- _Task details_
Your answer should be an exact copy of the listing.

- _Records for this exercise_
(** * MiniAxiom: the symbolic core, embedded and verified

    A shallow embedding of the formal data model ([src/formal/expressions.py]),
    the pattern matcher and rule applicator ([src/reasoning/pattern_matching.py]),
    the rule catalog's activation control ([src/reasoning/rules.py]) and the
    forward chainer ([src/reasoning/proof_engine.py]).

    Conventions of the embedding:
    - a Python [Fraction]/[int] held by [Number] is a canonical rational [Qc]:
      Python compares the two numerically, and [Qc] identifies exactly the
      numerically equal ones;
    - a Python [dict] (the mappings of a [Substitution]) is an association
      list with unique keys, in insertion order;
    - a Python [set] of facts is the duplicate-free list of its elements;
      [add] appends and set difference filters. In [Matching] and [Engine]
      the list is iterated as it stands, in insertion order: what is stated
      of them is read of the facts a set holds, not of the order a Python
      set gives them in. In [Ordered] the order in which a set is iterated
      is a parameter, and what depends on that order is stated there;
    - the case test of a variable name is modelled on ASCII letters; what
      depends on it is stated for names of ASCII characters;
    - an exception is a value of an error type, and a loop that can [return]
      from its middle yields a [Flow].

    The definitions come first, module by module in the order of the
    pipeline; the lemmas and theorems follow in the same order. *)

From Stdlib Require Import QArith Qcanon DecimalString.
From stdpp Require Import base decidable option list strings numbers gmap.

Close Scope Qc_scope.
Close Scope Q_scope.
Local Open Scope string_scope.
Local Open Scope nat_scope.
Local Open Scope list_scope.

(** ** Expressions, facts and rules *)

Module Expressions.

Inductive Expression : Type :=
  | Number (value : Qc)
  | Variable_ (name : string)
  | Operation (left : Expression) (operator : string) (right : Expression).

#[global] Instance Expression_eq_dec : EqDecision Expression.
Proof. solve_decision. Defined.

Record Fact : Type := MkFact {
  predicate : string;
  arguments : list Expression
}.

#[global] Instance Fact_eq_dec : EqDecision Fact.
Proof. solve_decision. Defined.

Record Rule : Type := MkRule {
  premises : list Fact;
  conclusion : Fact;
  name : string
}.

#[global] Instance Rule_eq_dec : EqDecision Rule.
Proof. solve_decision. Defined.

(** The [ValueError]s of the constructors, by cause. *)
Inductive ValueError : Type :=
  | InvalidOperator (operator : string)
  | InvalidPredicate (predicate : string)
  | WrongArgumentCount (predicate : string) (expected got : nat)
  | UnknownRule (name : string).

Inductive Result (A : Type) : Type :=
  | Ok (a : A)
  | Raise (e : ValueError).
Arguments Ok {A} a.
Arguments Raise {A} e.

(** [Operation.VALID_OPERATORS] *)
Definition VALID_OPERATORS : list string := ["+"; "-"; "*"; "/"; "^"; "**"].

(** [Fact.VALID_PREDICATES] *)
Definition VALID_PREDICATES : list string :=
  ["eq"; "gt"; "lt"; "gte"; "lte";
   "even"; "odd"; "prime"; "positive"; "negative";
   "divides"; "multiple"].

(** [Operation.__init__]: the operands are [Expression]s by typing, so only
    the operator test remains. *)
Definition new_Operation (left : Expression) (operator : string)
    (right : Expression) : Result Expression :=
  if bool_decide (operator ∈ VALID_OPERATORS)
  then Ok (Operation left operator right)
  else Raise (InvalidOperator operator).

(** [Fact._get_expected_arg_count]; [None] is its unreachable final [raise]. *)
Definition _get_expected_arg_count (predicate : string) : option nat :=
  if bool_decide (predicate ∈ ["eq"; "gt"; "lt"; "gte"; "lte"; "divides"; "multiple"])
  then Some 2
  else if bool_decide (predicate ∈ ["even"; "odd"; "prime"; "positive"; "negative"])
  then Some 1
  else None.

- _Solved problem_
(** * MiniAxiom: the symbolic core, embedded and verified

    A shallow embedding of the formal data model ([src/formal/expressions.py]),
    the pattern matcher and rule applicator ([src/reasoning/pattern_matching.py]),
    the rule catalog's activation control ([src/reasoning/rules.py]) and the
    forward chainer ([src/reasoning/proof_engine.py]).

    Conventions of the embedding:
    - a Python [Fraction]/[int] held by [Number] is a canonical rational [Qc]:
      Python compares the two numerically, and [Qc] identifies exactly the
      numerically equal ones;
    - a Python [dict] (the mappings of a [Substitution]) is an association
      list with unique keys, in insertion order;
    - a Python [set] of facts is the duplicate-free list of its elements;
      [add] appends and set difference filters. In [Matching] and [Engine]
      the list is iterated as it stands, in insertion order: what is stated
      of them is read of the facts a set holds, not of the order a Python
      set gives them in. In [Ordered] the order in which a set is iterated
      is a parameter, and what depends on that order is stated there;
    - the case test of a variable name is modelled on ASCII letters; what
      depends on it is stated for names of ASCII characters;
    - an exception is a value of an error type, and a loop that can [return]
      from its middle yields a [Flow].

    The definitions come first, module by module in the order of the
    pipeline; the lemmas and theorems follow in the same order. *)

From Stdlib Require Import QArith Qcanon DecimalString.
From stdpp Require Import base decidable option list strings numbers gmap.

Close Scope Qc_scope.
Close Scope Q_scope.
Local Open Scope string_scope.
Local Open Scope nat_scope.
Local Open Scope list_scope.

(** ** Expressions, facts and rules *)

Module Expressions.

Inductive Expression : Type :=
  | Number (value : Qc)
  | Variable_ (name : string)
  | Operation (left : Expression) (operator : string) (right : Expression).

#[global] Instance Expression_eq_dec : EqDecision Expression.
Proof. solve_decision. Defined.

Record Fact : Type := MkFact {
  predicate : string;
  arguments : list Expression
}.

#[global] Instance Fact_eq_dec : EqDecision Fact.
Proof. solve_decision. Defined.

Record Rule : Type := MkRule {
  premises : list Fact;
  conclusion : Fact;
  name : string
}.

#[global] Instance Rule_eq_dec : EqDecision Rule.
Proof. solve_decision. Defined.

(** The [ValueError]s of the constructors, by cause. *)
Inductive ValueError : Type :=
  | InvalidOperator (operator : string)
  | InvalidPredicate (predicate : string)
  | WrongArgumentCount (predicate : string) (expected got : nat)
  | UnknownRule (name : string).

Inductive Result (A : Type) : Type :=
  | Ok (a : A)
  | Raise (e : ValueError).
Arguments Ok {A} a.
Arguments Raise {A} e.

(** [Operation.VALID_OPERATORS] *)
Definition VALID_OPERATORS : list string := ["+"; "-"; "*"; "/"; "^"; "**"].

(** [Fact.VALID_PREDICATES] *)
Definition VALID_PREDICATES : list string :=
  ["eq"; "gt"; "lt"; "gte"; "lte";
   "even"; "odd"; "prime"; "positive"; "negative";
   "divides"; "multiple"].

(** [Operation.__init__]: the operands are [Expression]s by typing, so only
    the operator test remains. *)
Definition new_Operation (left : Expression) (operator : string)
    (right : Expression) : Result Expression :=
  if bool_decide (operator ∈ VALID_OPERATORS)
  then Ok (Operation left operator right)
  else Raise (InvalidOperator operator).

(** [Fact._get_expected_arg_count]; [None] is its unreachable final [raise]. *)
Definition _get_expected_arg_count (predicate : string) : option nat :=
  if bool_decide (predicate ∈ ["eq"; "gt"; "lt"; "gte"; "lte"; "divides"; "multiple"])
  then Some 2
  else if bool_decide (predicate ∈ ["even"; "odd"; "prime"; "positive"; "negative"])
  then Some 1
  else None.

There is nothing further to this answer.